[Collection entries]
┄┄┄┄┄┄┄┄┄┄┄┄┄┄┄┄┄┄┄┄

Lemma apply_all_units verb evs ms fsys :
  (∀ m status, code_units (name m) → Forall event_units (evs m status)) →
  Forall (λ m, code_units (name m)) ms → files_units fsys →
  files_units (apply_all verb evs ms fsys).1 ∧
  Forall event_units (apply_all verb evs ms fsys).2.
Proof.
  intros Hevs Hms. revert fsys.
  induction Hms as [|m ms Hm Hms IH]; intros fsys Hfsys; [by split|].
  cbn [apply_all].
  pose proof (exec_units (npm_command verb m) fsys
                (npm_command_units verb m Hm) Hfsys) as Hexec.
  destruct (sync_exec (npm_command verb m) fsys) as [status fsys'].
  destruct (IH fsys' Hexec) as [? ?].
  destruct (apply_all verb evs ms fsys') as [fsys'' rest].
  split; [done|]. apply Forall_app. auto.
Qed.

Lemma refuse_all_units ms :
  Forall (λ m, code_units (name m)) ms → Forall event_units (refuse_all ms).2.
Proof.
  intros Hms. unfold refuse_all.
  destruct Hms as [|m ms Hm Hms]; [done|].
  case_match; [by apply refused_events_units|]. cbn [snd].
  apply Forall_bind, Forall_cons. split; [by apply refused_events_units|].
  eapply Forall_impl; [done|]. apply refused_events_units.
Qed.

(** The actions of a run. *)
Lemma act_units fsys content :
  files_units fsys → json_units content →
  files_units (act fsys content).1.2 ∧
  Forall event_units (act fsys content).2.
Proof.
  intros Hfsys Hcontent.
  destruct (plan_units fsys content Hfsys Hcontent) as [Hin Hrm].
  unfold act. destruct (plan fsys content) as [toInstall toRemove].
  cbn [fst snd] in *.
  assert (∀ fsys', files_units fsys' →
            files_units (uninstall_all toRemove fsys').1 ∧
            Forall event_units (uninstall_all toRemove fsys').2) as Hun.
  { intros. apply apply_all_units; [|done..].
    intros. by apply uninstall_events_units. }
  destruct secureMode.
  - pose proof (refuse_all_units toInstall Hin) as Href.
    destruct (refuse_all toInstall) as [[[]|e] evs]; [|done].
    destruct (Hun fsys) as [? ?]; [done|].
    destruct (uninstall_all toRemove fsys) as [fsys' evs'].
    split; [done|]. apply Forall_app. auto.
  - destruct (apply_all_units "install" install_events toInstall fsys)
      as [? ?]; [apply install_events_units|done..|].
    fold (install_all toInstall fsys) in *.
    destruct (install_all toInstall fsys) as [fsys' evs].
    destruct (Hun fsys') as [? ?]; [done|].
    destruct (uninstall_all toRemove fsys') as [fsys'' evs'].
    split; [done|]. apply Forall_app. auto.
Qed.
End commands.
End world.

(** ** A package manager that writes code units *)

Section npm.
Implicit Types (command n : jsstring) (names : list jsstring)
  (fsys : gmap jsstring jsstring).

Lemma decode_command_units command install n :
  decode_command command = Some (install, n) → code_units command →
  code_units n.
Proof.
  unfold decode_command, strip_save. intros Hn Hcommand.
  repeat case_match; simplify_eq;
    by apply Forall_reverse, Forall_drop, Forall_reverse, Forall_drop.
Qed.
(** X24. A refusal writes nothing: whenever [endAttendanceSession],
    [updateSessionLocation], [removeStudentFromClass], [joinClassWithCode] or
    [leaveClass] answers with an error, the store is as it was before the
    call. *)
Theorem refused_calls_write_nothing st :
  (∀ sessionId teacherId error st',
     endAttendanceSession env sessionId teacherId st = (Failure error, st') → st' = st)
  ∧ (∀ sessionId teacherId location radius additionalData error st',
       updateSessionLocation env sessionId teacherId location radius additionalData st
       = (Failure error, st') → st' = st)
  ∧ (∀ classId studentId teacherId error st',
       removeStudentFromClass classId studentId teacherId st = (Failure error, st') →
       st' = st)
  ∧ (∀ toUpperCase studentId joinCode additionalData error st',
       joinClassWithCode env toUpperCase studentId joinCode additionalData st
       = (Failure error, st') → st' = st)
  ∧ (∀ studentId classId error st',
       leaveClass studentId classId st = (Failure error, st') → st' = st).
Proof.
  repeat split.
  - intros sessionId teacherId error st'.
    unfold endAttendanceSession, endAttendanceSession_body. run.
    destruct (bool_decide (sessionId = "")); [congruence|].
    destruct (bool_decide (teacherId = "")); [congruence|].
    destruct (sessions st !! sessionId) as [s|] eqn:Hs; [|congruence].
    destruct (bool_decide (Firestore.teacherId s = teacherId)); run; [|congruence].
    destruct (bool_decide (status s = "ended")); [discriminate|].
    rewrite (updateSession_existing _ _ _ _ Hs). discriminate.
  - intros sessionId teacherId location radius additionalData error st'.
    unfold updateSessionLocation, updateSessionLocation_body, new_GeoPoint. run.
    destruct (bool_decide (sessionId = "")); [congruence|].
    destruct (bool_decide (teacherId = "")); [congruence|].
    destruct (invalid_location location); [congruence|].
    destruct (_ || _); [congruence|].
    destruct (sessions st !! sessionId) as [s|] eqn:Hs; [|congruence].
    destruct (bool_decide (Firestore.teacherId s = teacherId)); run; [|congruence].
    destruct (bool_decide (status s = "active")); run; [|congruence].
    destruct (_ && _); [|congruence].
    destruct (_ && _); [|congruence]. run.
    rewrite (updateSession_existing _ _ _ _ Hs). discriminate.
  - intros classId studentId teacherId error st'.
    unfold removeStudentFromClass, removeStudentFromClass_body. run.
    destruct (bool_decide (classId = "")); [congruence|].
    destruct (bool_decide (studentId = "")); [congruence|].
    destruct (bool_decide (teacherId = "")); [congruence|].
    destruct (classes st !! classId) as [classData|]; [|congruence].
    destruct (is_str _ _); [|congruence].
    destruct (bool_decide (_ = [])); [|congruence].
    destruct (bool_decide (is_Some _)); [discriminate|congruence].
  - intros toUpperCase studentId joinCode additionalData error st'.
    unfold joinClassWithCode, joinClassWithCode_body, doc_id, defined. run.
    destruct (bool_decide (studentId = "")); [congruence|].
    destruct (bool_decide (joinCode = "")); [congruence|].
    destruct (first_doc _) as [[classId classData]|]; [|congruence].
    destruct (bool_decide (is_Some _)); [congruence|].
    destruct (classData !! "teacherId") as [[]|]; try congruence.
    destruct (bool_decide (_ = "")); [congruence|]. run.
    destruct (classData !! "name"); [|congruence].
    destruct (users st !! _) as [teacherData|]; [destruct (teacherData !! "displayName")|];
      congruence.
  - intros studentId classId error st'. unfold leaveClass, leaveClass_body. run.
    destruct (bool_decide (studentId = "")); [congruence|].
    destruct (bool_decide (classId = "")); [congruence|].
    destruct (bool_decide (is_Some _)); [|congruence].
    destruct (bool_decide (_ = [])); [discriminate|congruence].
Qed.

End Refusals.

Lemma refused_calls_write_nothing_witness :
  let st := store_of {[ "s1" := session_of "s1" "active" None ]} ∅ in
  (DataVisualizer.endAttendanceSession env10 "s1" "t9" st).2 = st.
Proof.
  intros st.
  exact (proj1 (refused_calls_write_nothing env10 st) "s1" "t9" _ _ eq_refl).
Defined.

┄┄┄┄┄┄┄┄┄┄┄┄┄┄┄┄┄┄┄┄

The task
If a line in the data above contains the string "joinCode", count it; then state only the total.

Response area
4